## [How to complete this task]
Please copy each line of the listing below in which the word "docs" appears.

## [Dataset content]
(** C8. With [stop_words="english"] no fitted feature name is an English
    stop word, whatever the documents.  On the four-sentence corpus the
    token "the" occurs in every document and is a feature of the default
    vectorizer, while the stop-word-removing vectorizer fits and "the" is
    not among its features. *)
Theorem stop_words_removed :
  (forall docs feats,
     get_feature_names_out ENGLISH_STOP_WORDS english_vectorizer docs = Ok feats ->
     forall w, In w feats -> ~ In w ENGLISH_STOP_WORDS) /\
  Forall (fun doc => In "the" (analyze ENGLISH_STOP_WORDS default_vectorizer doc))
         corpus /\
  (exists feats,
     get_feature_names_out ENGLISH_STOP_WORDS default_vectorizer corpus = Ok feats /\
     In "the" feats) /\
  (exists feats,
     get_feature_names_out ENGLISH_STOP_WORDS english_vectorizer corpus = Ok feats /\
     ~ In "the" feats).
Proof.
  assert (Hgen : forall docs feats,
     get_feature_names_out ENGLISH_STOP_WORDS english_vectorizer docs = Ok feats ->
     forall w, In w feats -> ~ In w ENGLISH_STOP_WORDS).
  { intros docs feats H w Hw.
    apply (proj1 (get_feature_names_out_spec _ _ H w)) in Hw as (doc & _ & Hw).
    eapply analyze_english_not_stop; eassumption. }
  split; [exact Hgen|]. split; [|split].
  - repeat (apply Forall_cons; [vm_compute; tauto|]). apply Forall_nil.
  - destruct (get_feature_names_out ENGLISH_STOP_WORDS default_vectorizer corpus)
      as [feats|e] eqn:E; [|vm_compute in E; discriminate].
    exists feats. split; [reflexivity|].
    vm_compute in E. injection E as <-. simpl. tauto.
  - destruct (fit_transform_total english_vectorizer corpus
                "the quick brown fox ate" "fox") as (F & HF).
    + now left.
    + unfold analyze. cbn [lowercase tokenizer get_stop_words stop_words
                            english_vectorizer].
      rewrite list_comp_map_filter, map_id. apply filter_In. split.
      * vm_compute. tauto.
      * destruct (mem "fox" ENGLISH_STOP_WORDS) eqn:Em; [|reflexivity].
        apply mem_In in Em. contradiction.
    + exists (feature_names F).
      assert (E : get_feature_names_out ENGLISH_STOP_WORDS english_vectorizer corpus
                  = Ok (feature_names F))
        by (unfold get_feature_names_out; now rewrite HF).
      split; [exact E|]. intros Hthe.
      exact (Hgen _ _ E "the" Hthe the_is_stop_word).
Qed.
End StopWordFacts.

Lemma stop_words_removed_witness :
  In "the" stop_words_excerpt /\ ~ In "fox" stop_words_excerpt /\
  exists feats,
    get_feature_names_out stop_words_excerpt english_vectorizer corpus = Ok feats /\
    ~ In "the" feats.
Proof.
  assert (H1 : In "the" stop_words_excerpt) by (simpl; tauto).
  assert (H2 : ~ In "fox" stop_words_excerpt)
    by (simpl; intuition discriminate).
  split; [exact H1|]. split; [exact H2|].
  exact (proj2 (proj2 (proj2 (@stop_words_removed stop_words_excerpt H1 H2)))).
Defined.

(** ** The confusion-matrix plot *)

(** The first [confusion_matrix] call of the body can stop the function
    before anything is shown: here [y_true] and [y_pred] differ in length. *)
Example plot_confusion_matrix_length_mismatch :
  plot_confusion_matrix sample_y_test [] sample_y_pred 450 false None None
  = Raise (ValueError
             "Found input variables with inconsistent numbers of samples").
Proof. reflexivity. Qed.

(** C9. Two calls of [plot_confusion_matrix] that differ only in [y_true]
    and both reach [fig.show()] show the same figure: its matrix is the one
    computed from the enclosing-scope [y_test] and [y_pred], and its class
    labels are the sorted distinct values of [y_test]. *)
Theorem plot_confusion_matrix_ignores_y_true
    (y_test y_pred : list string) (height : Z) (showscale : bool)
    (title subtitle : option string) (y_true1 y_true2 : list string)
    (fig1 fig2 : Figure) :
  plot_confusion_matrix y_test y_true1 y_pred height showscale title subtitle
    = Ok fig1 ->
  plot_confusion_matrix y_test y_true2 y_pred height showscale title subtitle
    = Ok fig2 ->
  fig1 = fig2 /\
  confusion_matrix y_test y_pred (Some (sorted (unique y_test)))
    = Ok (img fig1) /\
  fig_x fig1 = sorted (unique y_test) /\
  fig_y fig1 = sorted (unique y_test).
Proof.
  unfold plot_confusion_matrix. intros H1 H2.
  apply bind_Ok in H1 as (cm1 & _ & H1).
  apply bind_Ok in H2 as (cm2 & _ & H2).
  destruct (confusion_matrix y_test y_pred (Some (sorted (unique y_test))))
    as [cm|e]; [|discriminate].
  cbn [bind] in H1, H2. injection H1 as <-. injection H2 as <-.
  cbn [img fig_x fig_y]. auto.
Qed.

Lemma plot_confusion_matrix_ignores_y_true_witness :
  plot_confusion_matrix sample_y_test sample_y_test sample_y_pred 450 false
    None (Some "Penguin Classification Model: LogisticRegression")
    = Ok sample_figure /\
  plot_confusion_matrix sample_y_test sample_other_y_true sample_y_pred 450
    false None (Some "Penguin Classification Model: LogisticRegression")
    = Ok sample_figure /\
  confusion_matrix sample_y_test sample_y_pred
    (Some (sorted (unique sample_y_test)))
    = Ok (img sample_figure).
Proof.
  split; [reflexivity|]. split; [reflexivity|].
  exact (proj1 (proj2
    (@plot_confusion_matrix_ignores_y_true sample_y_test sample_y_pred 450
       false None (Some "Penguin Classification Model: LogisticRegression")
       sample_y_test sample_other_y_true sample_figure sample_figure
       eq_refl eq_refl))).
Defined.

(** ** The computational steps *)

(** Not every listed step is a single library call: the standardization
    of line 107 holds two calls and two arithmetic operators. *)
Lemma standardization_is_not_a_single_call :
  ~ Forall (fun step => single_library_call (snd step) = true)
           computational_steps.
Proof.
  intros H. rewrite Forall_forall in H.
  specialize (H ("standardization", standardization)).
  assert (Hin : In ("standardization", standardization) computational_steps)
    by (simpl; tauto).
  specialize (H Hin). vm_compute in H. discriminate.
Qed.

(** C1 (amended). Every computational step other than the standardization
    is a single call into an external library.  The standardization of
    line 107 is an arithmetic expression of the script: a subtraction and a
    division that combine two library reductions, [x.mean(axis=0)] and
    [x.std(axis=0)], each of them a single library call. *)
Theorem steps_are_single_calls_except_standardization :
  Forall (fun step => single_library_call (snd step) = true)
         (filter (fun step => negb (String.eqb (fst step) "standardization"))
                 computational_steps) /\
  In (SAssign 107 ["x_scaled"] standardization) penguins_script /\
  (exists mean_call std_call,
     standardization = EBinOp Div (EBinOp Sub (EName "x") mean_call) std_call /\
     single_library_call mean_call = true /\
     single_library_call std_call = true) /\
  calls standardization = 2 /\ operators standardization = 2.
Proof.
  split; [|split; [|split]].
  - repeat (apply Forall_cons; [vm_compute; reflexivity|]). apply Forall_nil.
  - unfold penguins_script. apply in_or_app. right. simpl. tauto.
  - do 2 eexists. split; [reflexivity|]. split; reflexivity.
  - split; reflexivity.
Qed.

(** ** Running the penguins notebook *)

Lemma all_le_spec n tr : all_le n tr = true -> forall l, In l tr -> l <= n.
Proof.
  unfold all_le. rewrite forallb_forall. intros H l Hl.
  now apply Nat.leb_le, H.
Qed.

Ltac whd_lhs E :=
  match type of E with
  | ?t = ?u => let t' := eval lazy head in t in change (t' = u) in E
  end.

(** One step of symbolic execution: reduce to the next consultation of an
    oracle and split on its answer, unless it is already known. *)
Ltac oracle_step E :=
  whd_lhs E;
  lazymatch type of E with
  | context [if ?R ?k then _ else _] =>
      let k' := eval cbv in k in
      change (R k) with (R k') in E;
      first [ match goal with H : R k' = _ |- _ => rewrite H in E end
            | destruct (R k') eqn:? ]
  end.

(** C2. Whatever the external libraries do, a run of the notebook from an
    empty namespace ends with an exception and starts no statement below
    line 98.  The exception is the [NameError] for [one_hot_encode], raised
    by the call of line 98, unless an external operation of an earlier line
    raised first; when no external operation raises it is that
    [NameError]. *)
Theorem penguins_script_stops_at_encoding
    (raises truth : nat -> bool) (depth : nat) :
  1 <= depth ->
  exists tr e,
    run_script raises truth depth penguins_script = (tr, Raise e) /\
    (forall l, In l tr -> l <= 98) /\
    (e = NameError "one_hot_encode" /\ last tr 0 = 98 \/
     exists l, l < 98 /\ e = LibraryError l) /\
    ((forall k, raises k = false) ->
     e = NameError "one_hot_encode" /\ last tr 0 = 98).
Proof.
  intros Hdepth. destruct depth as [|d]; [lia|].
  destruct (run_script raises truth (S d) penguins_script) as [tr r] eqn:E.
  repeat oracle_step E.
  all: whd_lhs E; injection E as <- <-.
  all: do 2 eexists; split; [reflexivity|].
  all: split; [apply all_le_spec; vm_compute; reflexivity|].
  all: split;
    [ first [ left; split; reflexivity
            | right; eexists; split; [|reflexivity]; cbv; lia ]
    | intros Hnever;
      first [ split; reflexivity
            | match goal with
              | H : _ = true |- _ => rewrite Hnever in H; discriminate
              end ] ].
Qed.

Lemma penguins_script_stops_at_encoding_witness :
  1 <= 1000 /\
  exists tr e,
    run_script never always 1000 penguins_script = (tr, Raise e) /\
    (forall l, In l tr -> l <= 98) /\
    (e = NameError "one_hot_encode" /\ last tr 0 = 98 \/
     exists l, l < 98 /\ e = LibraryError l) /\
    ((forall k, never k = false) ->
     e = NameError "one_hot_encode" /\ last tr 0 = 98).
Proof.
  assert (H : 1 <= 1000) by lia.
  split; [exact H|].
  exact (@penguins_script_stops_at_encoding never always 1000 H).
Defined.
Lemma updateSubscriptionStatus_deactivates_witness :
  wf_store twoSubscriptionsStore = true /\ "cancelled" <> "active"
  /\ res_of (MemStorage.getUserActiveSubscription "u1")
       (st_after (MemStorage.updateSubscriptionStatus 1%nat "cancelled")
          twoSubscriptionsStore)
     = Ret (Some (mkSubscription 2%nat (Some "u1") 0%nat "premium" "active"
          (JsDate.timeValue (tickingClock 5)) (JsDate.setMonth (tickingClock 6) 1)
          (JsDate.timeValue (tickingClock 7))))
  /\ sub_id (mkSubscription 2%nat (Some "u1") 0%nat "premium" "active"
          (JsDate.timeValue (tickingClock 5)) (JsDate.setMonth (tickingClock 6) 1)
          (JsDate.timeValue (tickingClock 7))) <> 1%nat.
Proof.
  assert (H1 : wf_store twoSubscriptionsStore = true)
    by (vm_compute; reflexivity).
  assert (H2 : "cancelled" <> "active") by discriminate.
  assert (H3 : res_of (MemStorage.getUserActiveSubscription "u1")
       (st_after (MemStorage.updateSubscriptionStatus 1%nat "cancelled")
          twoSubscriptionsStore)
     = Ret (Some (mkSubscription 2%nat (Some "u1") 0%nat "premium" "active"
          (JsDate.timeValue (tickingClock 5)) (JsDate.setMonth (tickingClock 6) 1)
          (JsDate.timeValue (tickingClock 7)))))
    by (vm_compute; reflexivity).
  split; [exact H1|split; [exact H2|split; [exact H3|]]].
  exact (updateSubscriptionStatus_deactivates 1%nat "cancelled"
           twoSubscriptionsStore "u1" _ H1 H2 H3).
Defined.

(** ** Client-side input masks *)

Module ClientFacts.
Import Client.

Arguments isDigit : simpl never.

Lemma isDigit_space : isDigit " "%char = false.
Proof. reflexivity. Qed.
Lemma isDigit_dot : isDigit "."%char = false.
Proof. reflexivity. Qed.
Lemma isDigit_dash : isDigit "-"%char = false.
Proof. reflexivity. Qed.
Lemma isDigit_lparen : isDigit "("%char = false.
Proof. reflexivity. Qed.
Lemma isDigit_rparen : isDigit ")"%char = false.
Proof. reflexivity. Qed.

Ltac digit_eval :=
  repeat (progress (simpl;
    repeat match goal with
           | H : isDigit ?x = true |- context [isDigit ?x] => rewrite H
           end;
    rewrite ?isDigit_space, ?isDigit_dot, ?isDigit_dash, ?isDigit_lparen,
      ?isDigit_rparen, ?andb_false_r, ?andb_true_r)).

## [Answer area]
  (forall docs feats,
     get_feature_names_out ENGLISH_STOP_WORDS english_vectorizer docs = Ok feats ->
  assert (Hgen : forall docs feats,
     get_feature_names_out ENGLISH_STOP_WORDS english_vectorizer docs = Ok feats ->
  { intros docs feats H w Hw.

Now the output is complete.